From a technical perspective, the overnight pullback from the all-time peak stalled near the $3,100 mark and the subsequent move up favors bullish traders. That said, the daily Relative Strength Index (RSI) stands well above the 70 mark and points to overbought conditions, making it prudent to wait for some near-term consolidation or a modest pullback before positioning for any further gains. Nevertheless, the constructive setup suggests that the path of least resistance for the Gold price remains to the upside.
In the meantime, the $3,100 round figure might continue to protect the immediate downside and act as a key pivotal point. A convincing break below, however, might prompt some long-unwinding and drag the Gold price below the $3,076 area, or the weekly swing low touched on Monday, towards the $3,057-3,058 resistance breakpoint. The downward trajectory could extend further toward the $3,036-3,035 support zone en route to the $3,000 psychological mark, which should act as a strong base for the XAU/USD.

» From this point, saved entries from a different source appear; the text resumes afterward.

(* ------------------------------------------------------------------ *)
(** ** Limits and budgets *)

(** A datagram is received and, if it was let in, its task runs until it
    waits for the upstreams. *)
Definition receive_and_run (s : UdpServer (S := list QueryEvent)) (wire : string) : UdpServer :=
  let s' := udp_receive (local 5300) wire s in
  let i := length (us_tasks s) in
  match us_tasks s' !! i with Some t => run_task i t tick s' | None => s' end.

Definition udp_saturation_sheds_work_instead_of_queueing_it : bool :=
  let cfg := with_dns (fun d => in_flight_cfg 4 (upstream_cfg [upstream] 30000 30000 false d)) default_config in
  unwrap r := test_resolver cfg in
  let requests := map (fun i => default "" (to_vec (request_msg "stall.example.com." TYPE_A (Z.of_nat i)))) (seq 0 60) in
  let s := fold_left receive_and_run requests (serve_udp_start r) in
  let started := Z.of_nat (length (us_tasks s)) + Z.of_nat (length (us_sent s)) in
  asserts [started <=? max_udp_in_flight (Config.dns cfg); 0 <? udp_overload_drops (r_stats (us_resolver s));
           us_permits s =? 0].
Example udp_saturation_sheds_work_passes : udp_saturation_sheds_work_instead_of_queueing_it = true.
Proof. vm_compute. reflexivity. Qed.

Definition a_permit_is_released_when_the_request_finishes : bool :=
  unwrap r := test_resolver (with_dns (in_flight_cfg 1) default_config) in
  let held := udp_receive (local 5300) (query_bytes "example.com." TYPE_A) (serve_udp_start r) in
  asserts [us_permits held =? 0; us_permits (end_task 0 held) =? 1].
Example a_permit_is_released_passes : a_permit_is_released_when_the_request_finishes = true.
Proof. vm_compute. reflexivity. Qed.

Definition a_request_that_outlives_its_budget_gets_servfail : bool :=
  unwrap r := test_resolver (with_dns (upstream_cfg [upstream] 30000 150 false) default_config) in
  unwrap wire := to_vec (request_msg "slow.example.com." TYPE_A 119) in
  let '(r, out) := answered blackhole wire r in
  unwrap resp := out in
  asserts [rcode resp =? ServFail; id (metadata resp) =? 119; request_timeouts (r_stats r) =? 1].
Example a_request_that_outlives_its_budget_passes : a_request_that_outlives_its_budget_gets_servfail = true.
Proof. vm_compute. reflexivity. Qed.

(* ------------------------------------------------------------------ *)
(** ** Who is served *)

(** [resolver.allows] for each address in turn. *)
Fixpoint allow_each (l : list string) (r : TestResolver) : option (TestResolver * list bool) :=
  match l with
  | [] => Some (r, [])
  | s :: l =>
      let! ip := parse_ip s in
      let '(r, b) := resolver_allows ip r in
      let! p := allow_each l r in
      Some (fst p, b :: snd p)
  end.

Definition default_config_refuses_to_serve_the_internet : bool :=
  unwrap r := test_resolver default_config in
  unwrap (r, l) := allow_each ["192.168.1.20"; "127.0.0.1"; "8.8.8.8"; "203.0.113.7"] r in
  asserts [same l [true; true; false; false]; denied (r_stats r) =? 2; negb (Acl.is_open_to_world (r_acl r))].
Example default_config_refuses_the_internet_passes : default_config_refuses_to_serve_the_internet = true.
Proof. vm_compute. reflexivity. Qed.

Definition allow_from_any_is_respected_when_set_deliberately : bool :=
  unwrap r := test_resolver (with_dns (allow_cfg ["any"]) default_config) in
  unwrap (r, l) := allow_each ["8.8.8.8"] r in
  asserts [same l [true]; denied (r_stats r) =? 0; Acl.is_open_to_world (r_acl r)].
Example allow_from_any_is_respected_passes : allow_from_any_is_respected_when_set_deliberately = true.
Proof. vm_compute. reflexivity. Qed.

Definition a_malformed_allow_from_is_rejected_at_config_load : bool :=
  let cfg := with_dns (allow_cfg ["not-a-subnet"]) default_config in
  negb (is_ok (parse (allow_from (Config.dns cfg)))).
Example a_malformed_allow_from_passes : a_malformed_allow_from_is_rejected_at_config_load = true.
Proof. vm_compute. reflexivity. Qed.

(* ------------------------------------------------------------------ *)
(** ** The size of an answer *)

Definition answer_to (request : string) (l : list Record_) : option string :=
  let! req := from_vec request in
  to_vec (set_sections l [] [] (set_queries (queries req) (response 4660))).

Definition small_answers_pass_through_unchanged : bool :=
  let request := query_bytes "example.com." TYPE_A in
  unwrap bytes := answer_to request [mk_record (wire_name "example.com.") 300 (A (ipv4 1 2 3 4))] in
  same (fit_udp request bytes 4096) (Some bytes).
Example small_answers_pass_through_passes : small_answers_pass_through_unchanged = true.
Proof. vm_compute. reflexivity. Qed.

Definition oversized_answers_come_back_truncated : bool :=
  let request := query_bytes "example.com." TYPE_A in
  unwrap bytes := answer_to request (map (fun i => host i (ipv4 10 0 0 i)) (map Z.of_nat (seq 0 100))) in
  unwrap out := fit_udp request bytes 4096 in
  unwrap parsed := from_vec out in
  asserts [512 <? str_len bytes; truncation (metadata parsed);
           match answers parsed with [] => true | _ => false end; id (metadata parsed) =? 4660; str_len out <=? 512].
Example oversized_answers_come_back_truncated_passes : oversized_answers_come_back_truncated = true.
Proof. vm_compute. reflexivity. Qed.

Definition edns_opt_is_echoed_back : bool :=
  let req := set_edns (set_max_payload edns_new 4096) (request_msg "ads.example.com." TYPE_A 16962) in
  let resp := base_response req 4096 in
  asserts [is_some (edns resp); max_payload resp =? 4096].
Example edns_opt_is_echoed_back_passes : edns_opt_is_echoed_back = true.
Proof. vm_compute. reflexivity. Qed.
(* ===== verification/ApiCases.v ===== *)
(** * The unit tests of the HTTP API (src/api.rs) *)
From S2P Require Import Prelude Str Api Cases.
Open Scope Z_scope.

Definition token_comparison_is_length_safe_and_correct : bool :=
  let eq a b := constant_time_eq (as_bytes a) (as_bytes b) in
  asserts [eq "abc" "abc"; negb (eq "abc" "abd"); negb (eq "abc" "ab"); negb (eq "" "x"); eq "" "";
           negb (eq "secret" "secret-longer")].
Example token_comparison_is_length_safe_passes : token_comparison_is_length_safe_and_correct = true.
Proof. reflexivity. Qed.

(** The one message an unauthorised client is given carries no value. *)
Definition an_unauthorized_reply_says_nothing_useful_to_an_attacker : bool :=
  asserts [bool_decide (ae_status unauthorized = UNAUTHORIZED);
           match ae_public unauthorized with Some AdminTokenRequired => true | _ => false end].
Example an_unauthorized_reply_passes : an_unauthorized_reply_says_nothing_useful_to_an_attacker = true.
Proof. reflexivity. Qed.

Definition unexpected_errors_do_not_leak_internal_detail : bool :=
  asserts [bool_decide (ae_status internal_error = INTERNAL_SERVER_ERROR); negb (is_some (ae_public internal_error))].
Example unexpected_errors_pass : unexpected_errors_do_not_leak_internal_detail = true.
Proof. reflexivity. Qed.
(** * Verification of the glob performance caches (src/cache.ts)

    A shallow embedding of the module's three caches (compiled patterns,
    memoized results with a time-to-live, stat results), of its key
    derivations and of the fast path for simple patterns, with the
    properties its specification states about them.

    Conventions of the embedding.
    - A JavaScript string is a [string]: a sequence of code units, here
      one byte each.  The default ordering of [Array.prototype.sort]
      compares strings code unit by code unit, which is [String.leb].
    - A JavaScript array is mutable and passed by reference: arrays live
      in a heap ([list (list string)], a reference is an index) so that
      aliasing between the caller and a cache is visible.
    - [Map] objects are [gmap]s with string keys.
    - [Date.now()] is an explicit argument of the operations that read
      the clock, in integer milliseconds.
    - The regular expressions of the source are terms of a small regular
      expression language, run by a backtracking matcher. *)

From Stdlib Require Import Ascii String ZArith Lia Permutation.
From stdpp Require Import base option list gmap strings sorting pretty.

Local Open Scope string_scope.

(** ** Regular expressions, as far as the source uses them *)

Module RegExp.

(** The syntax: assertions [^] and [$], a literal character, a character
    class, sequence, the greedy quantifiers [?] and [+], and the (single)
    capturing group. *)
Inductive Regex : Type :=
| RAssertStart
| RAssertEnd
| RChar (c : ascii)
| RClass (f : ascii -> bool)
| RSeq (r1 r2 : Regex)
| ROpt (r : Regex)
| RPlus (r : Regex)
| RGroup (r : Regex).
(** * The file download engine of [automas/mcp/servers/download/server.py]

    A shallow embedding of the name resolver ([_sanitize_filename],
    [_extract_filename_from_url], [_get_unique_filepath]), of the streaming
    fetcher ([_download_single_file_internal]) and of the batch orchestrator
    ([download_files]), followed by the properties of the engine.

    Python values are modelled as follows: [str] is [string], [int] is [Z],
    [Optional[T]] is [option T], [bytes] is [list byte], a [pathlib.Path]
    (POSIX flavour) is the record [path], and a [dict] is a [gmap].

    The file system is a finite map from the text of a path to a node, and
    the requests sent are kept in a log; the two make the [world] a download
    runs in. What the network answers to one download is given as an [env].

    Every exception the code can meet is an [Exception] and ends in the
    handler of [_download_single_file_internal]; a raise is modelled as the
    failure result that handler builds. Cancellation of a coroutine from
    outside is not part of the model.

    A coroutine is a [task]: it runs from one suspension point to the next in
    a [step], and the event loop interleaves the steps of the coroutines of a
    batch in an order given as a schedule. The suspension points are the
    places where the source waits for the network: the answer to
    [client.head], the answer to [client.stream], and each chunk of
    [aiter_bytes]. *)

From Stdlib Require Import ZArith Ascii String Strings.Byte List Lia Bool.
From Stdlib Require Import Decimal DecimalString DecimalZ.
From stdpp Require Import base option gmap strings list fin_maps.
(** * Invoice page assembly and ledger matching: a shallow embedding

    The development follows two scripts of the repository:
    - the OCR post-processing script (page classifiers, [processInvoices],
      [createMergedInvoice], the vendor comparison, the line item filter
      and [main]) and
    - the ledger/OCR merge script ([normalizeInvoiceNumber],
      [normalizeDate], [normalizeVendorForLedgerMatch], [matchInvoices],
      the choice of the documents and the assembly of the merged output in
      [main]),
    and the CSV reader and writer both scripts carry ([parseCSV],
    [escapeCSVField], [writeCSV]).

    JavaScript values are embedded as the inductive type [JS.value];
    an exception is an explicit outcome; objects that the code compares by
    reference carry an identity.

    Idealisations of the embedding, stated once:
    - a number is an exact rational (binary rounding of doubles and the
      infinities are not represented; NaN is);
    - a string is a sequence of 8-bit code units; case mapping is the ASCII
      one and white space is the ASCII white space together with U+00A0;
    - [Array.prototype.sort] is the stable sort the language standard
      prescribes, written as an insertion sort;
    - an object is the list of its properties in the order they were set
      (the place the language gives to index-like names is not
      represented);
    - [JSON.parse] and the text clean-up in front of it are parameters: the
      functions start from parsed values. *)

From Stdlib Require Import List String Ascii ZArith QArith Qround Qabs Bool Lia.
From Stdlib Require Import DecimalString Permutation Sorted Lqa.
Import ListNotations.
Close Scope Q_scope.
Open Scope list_scope.
Open Scope string_scope.
Set Warnings "-register-all".

(* ===================================================================== *)
(** * A fragment of JavaScript *)
(* ===================================================================== *)

Module JS.
(** An extraction result: a mapping whose [header] is a mapping and whose
    [items] is a sequence of mappings.  Which keys the header and the items
    hold is not part of it. *)
Definition extraction_result (v : json) (header : dict) (items : list dict) : Prop :=
  subscript v "header" = Ok (JObject header)
  ∧ subscript v "items" = Ok (JList (map JObject items)).

(** The items an overlay loop runs over: [enumerate(data["items"])]. *)
Definition iterated_items (data : json) : result (list json) :=
  v ← subscript data "items"; py_iter v.

(** [r'] has the fields of [r], with the same values, except possibly for
    the fields named in [ks]. *)
Definition agree_outside (ks : list string) (r r' : dict) : Prop :=
  ∀ k, k ∉ ks → dict_get r' k = dict_get r k.

(** The four assignments of lines 219-222 on one row. *)
Definition grn_fill (gno gdate : json) (item row : dict) : dict :=
  let row := dict_set row "GRN no" gno in
  let row := dict_set row "GRN Date" gdate in
  let row := dict_set row "Delivered Qty" (dict_get_default item "Delivered Qty" (JStr "")) in
  dict_set row "Remarks" (dict_get_default item "Remarks" (JStr "")).

(** The two assignments of lines 230-231 on one row. *)
Definition mrn_fill (mno : json) (item row : dict) : dict :=
  let row := dict_set row "MRN no" mno in
  dict_set row "Rejected Amount" (dict_get_default item "Rejected Amount" (JStr "")).

(** Rows and items paired by position; what is left over on either side
    is not touched. *)
Fixpoint fill_rows {A} (f : A → dict → dict) (items : list A) (rows : rows_t) : rows_t :=
  match items, rows with
  | it :: items', r :: rows' => f it r :: fill_rows f items' rows'
  | _, _ => rows
  end.

(** The row holds under [k] what the item holds under [k], and the empty
    string when the item has no [k]. *)
Definition taken_from (item row : dict) (k : string) : Prop :=
  match dict_get item k with
  | Some v => dict_get row k = Some v
  | None => dict_get row k = Some (JStr "")
  end.

Definition grn_populated (gno gdate : json) (item row : dict) : Prop :=
  dict_get row "GRN no" = Some gno
  ∧ dict_get row "GRN Date" = Some gdate
  ∧ taken_from item row "Delivered Qty"
  ∧ taken_from item row "Remarks".

Definition grn_placeholders (row : dict) : Prop :=
  dict_get row "GRN no" = Some (JStr "")
  ∧ dict_get row "GRN Date" = Some (JStr "")
  ∧ dict_get row "Delivered Qty" = Some (JStr "")
  ∧ dict_get row "Remarks" = Some (JStr "").

Definition mrn_populated (mno : json) (item row : dict) : Prop :=
  dict_get row "MRN no" = Some mno
  ∧ taken_from item row "Rejected Amount".

(** A relation between the state before and after a computation that
    holds whatever the outcome. *)
Definition keeps {S A} (R : S → S → Prop) (m : M S A) : Prop :=
  ∀ s, R s (m s).2.

(** [rows'] has the rows of [rows], each with its fields unchanged except
    possibly those named in [ks], and unchanged altogether at a position
    outside [P]. *)
Definition rows_frame (ks : list string) (P : nat → Prop) (rows rows' : rows_t) : Prop :=
  length rows' = length rows
  ∧ ∀ j r, rows !! j = Some r →
      ∃ r', rows' !! j = Some r' ∧ agree_outside ks r r' ∧ (¬ P j → r' = r).

(** A dictionary as Python holds it: no key twice. *)
Definition dict_wf (d : dict) : Prop := NoDup (dict_keys d).

(** Every dictionary inside a value is as Python holds it. *)
Fixpoint json_wf (v : json) : Prop :=
  match v with
  | JList l => fold_right (λ x acc, json_wf x ∧ acc) True l
  | JObject d =>
      NoDup (map fst d) ∧ fold_right (λ '(_, x) acc, json_wf x ∧ acc) True d
  | _ => True
  end.

(** ** The end-to-end scenario of the specification *)

Definition ex_po : json :=
  JObject
    [("header", JObject [("po no", JStr "100")]);
     ("items", JList
        [JObject [("Material Description", JStr "Widget"); ("Quantity", JStr "5")]])].

Definition ex_grn : json :=
  JObject
    [("header", JObject [("GRN no", JStr "G1"); ("GRN Date", JStr "2024-01-01")]);
     ("items", JList [JObject [("Delivered Qty", JStr "5"); ("Remarks", JStr "OK")]])].

Definition ex_mrn : json :=
  JObject
    [("header", JObject [("MRN no", JStr "M1")]);
     ("items", JList [JObject [("Rejected Amount", JStr "0")]])].

(** In world [w], the document [bytes] of type [pdf_type] is opened as
    [pages], the prompt built from their text is answered by [raw], and
    [raw] decodes into [data]. *)
Definition answers (w : world) (bytes pdf_type : string)
    (pages : pdf) (raw : string) (data : json) : Prop :=
  pdf_open w bytes = Ok pages
  ∧ chat w (build_prompt (extract_pdf_text pages) pdf_type) = Ok raw
  ∧ parse_response (limits w) raw = Ok data.

Definition add_events (st : script_state) (evs : list event) : script_state :=
  {| trace := trace st ++ evs; rows := rows st |}.

(** Events of the result display and the spreadsheet export. *)
Definition is_export_event (e : event) : bool :=
  match e with
  | StSuccess _ | StSubheader _ | StDataframe _ | StDownloadButton _ _ _ _ => true
  | _ => false
  end.

(** An interpreter with the digit limit it starts with and with
    recursion left for every text. *)
Definition default_limits : py_limits :=
  {| recursion_exhausted := λ _, false; int_max_str_digits := 4300 |}.

(** Libraries that refuse every frame [to_excel] leaves to them. *)
Definition no_excel (df : DataFrame) (index : bool) : result sheet :=
  Raise ValueError.

(** A world that reads any file as one page of text and answers any
    prompt with the same text. *)
Definition constant_world (answer : string) : world :=
  {| pdf_open := λ _, Ok [Some "page"]; chat := λ _, Ok answer;
     limits := default_limits; excel := no_excel |}.

(** A model answer holding an empty header and one empty item. *)
Definition bare_answer : string :=
  "{" +:+ dquote +:+ "header" +:+ dquote +:+ ": {}, "
      +:+ dquote +:+ "items" +:+ dquote +:+ ": [{}]}".

(** A world in which the PO and GRN documents are answered as in the
    end-to-end scenario and the MRN document with [bare_answer]. *)
Definition bare_mrn_world : world :=
  {| pdf_open := λ _, Ok [Some "page"];
     chat := λ prompt,
       Ok (if contains "Indian PO PDFs" prompt then json_dumps ex_po 2
           else if contains "Indian GRN PDFs" prompt then json_dumps ex_grn 2
           else bare_answer) ;
     limits := default_limits; excel := no_excel |}.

Gold has played a key role in human’s history as it has been widely used as a store of value and medium of exchange. Currently, apart from its shine and usage for jewelry, the precious metal is widely seen as a safe-haven asset, meaning that it is considered a good investment during turbulent times. Gold is also widely seen as a hedge against inflation and against depreciating currencies as it doesn’t rely on any specific issuer or government.
Central banks are the biggest Gold holders. In their aim to support their currencies in turbulent times, central banks tend to diversify their reserves and buy Gold to improve the perceived strength of the economy and the currency. High Gold reserves can be a source of trust for a country’s solvency. Central banks added 1,136 tonnes of Gold worth around $70 billion to their reserves in 2022, according to data from the World Gold Council. This is the highest yearly purchase since records began. Central banks from emerging economies such as China, India and Turkey are quickly increasing their Gold reserves.
Gold has an inverse correlation with the US Dollar and US Treasuries, which are both major reserve and safe-haven assets. When the Dollar depreciates, Gold tends to rise, enabling investors and central banks to diversify their assets in turbulent times. Gold is also inversely correlated with risk assets. A rally in the stock market tends to weaken Gold price, while sell-offs in riskier markets tend to favor the precious metal.
The price can move due to a wide range of factors. Geopolitical instability or fears of a deep recession can quickly make Gold price escalate due to its safe-haven status. As a yield-less asset, Gold tends to rise with lower interest rates, while higher cost of money usually weighs down on the yellow metal. Still, most moves depend on how the US Dollar (USD) behaves as the asset is priced in dollars (XAU/USD). A strong Dollar tends to keep the price of Gold controlled, whereas a weaker Dollar is likely to push Gold prices up.